Mael Black and his consort, Cian, are busy with their responsibilities and their plan to bring a son with their joined blood into their lives. The fact that Mael Black is the Vampire Prince of London and Cian, a vampire hunting angel, makes their combined duties that much more complicated.  The vampires under Mael’s rule are unhappy with his choice of consort as is his father, the powerful Lord Nigel.   And while Cian no longer hunts vampires, sometimes his very nature can cause misunderstandings in their relationship as Cian is still trying to figure out what it means to be human.

A messenger brings a summons from the court in Rome.  An ancient force is awake and coming to destroy the Romanorum and with it all that Mael and Cian hold dear. When their plans for a son is revealed to Nigel, he plots to separate his son from Cian by any means possible, including death.  With court intrigue, mysterious were deaths, and  unexpected betrayals to deal with as well as the new threat, it will take Mael, Cian, along with a contingent of gods, vampires, and angels to combat the ancient evil and save their world.

It’s been four years since the last book, And Two Shall Become One (Legends of the Romanorum #2) was published and I had forgotten how much I had loved Mael Black and Cian.  And now with Forever May Not Be Long Enough (Legends of the Romanorum #3), their saga is finally over, although other couples in the series look to be getting their own books.  Here, the authors have given Mael and Cian a wonderful sendoff that left me happily satisfied and looking forward to more.
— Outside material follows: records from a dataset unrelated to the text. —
(* ===== verification/AuditHelper.v ===== *)
(** The audit helper internal/service/audithelper: the event a service records
    for an operation, with the caller as its actor and the outcome as its
    status. An audit service is the list of the events recorded through it,
    absent when none is configured; its errors are dropped by the source. *)

From S2P Require Import Prelude.
From S2P Require Import GoLib.

Record AuditEvent := mkAuditEvent {
  ae_actor : string;
  ae_action : string;
  ae_resource : string;
  ae_status : string;
  ae_details : list (string * any);
}.

Definition Actor (subject : option string) : string := default "anonymous" subject.

Definition audit_status {A} (err : res A) : string := if is_ok err then "success" else "failure".

Abbreviation AuditSink := (option (list AuditEvent)).

Definition audithelper_Record {A} (audit : AuditSink) (subject : option string) (action resource : string) (err : res A)
    (details : list (string * any)) : AuditSink :=
  match audit with
  | None => None
  | Some log => Some (log ++ [mkAuditEvent (Actor subject) action resource (audit_status err) details])
  end.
The premise of the series hooked me in from the very start.  You have a vampire Prince and a vampire killing Angel attracted to each other when by their very natures they should be deadly enemies. The first book covers their unconventional  romance from the beginning, where we see the emotional turmoil and mental anguish their feelings bring.  The second book in series sees their relationship continue to deepen as Mael announces to the court that Cian is now his consort and the consequences of that decision. Now they are an established couple but still discovering parts of each other previously unknown.  Cian is a 3,000 year old angel who is still trying to figure out what it means to be human and that includes jealousy.  Mael understands human nature but has not seen what a angry Angel can mean.  I love the fact that Black and Carmichael take the issues that might pop up as a couple navigates a new relationship and applies it to a new couple with diametrically opposed natures. And does a great job with it.  Yes, Mael and Cian are busy with their jobs that they forget to make time for each other.  Typical issue.  But Cian is Mael’s ghoul and needs to feed from him, not so typical. Mael needs to understand that Cian accepts his job as Prince and understand the pressures he is under. Typical.  That is job contains meeting with were rulers and messages from the devil, not so typical. And so on.  Typical relationship ramped up to nth degree.
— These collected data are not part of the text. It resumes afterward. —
Lemma root_revocation_undone_witness :
  ∃ s2, RegisterRootTokenTTL (codec := toy_codec) demo_token ["admin"] Hour 3000
          (Revoke (codec := toy_codec) demo_token 2000 demo_issued).1 = (s2, Ok tt) ∧
        is_Ok (Authenticate (codec := toy_codec) demo_token 4000 s2).2.
Proof.
  apply (root_revocation_undone (codec := toy_codec) demo_issued _ demo_token ["admin"] Hour 2000).
  - discriminate.
  - apply run_eq. vm_compute. reflexivity.
  - reflexivity.
  - vm_compute. discriminate.
Defined.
The characterizations here are wonderful, full of beings is it easy to love.  In fact Cornelius, court sorcerer, and Brandon, a young vampire rescued off the streets almost stole the second book away from the two main characters, they were that special and endearing in every way.  For those of you who loved them as I did, both Cornelius and Brandon appear here as well.  Another couple starts a relationship here that I suspect will continue, along with Cornelius and Brandon, in other books.  In fact, I would say the problem here is that there is a surfeit of great characters and couples all striving for the readers attention.  Along with the couples already mentioned, back from previous books are Michael and Selena, Dio and Josh,  and so many others that it becomes hard to remember who is paired up and what their backstory is.  An abundance of wealth that could have been spread over additional pages or another story.  Then start throwing in Egyptian gods, Lucifer, werewolves, and the cast inflates almost more than the story can handle.

And that comes back to my final quibble.  If you have not read the first two books, you will be a little baffled once you start reading this book as the backstories and character development is contained in the previous stories . It is taken for granted that the reader is familiar with the convoluted plot lines and familial connections here.  This is a richly layered saga.  Coming in on it cold is definitely not recommended.  Start from the beginning.  Watch the relationship happen.  Weep and shout for joy during the second book. Come to love the characters as I did and then pick up this book.  You won’t be sorry. And now I will wait to see which couple gets the next book.  I hope it won’t be another four years before I find out.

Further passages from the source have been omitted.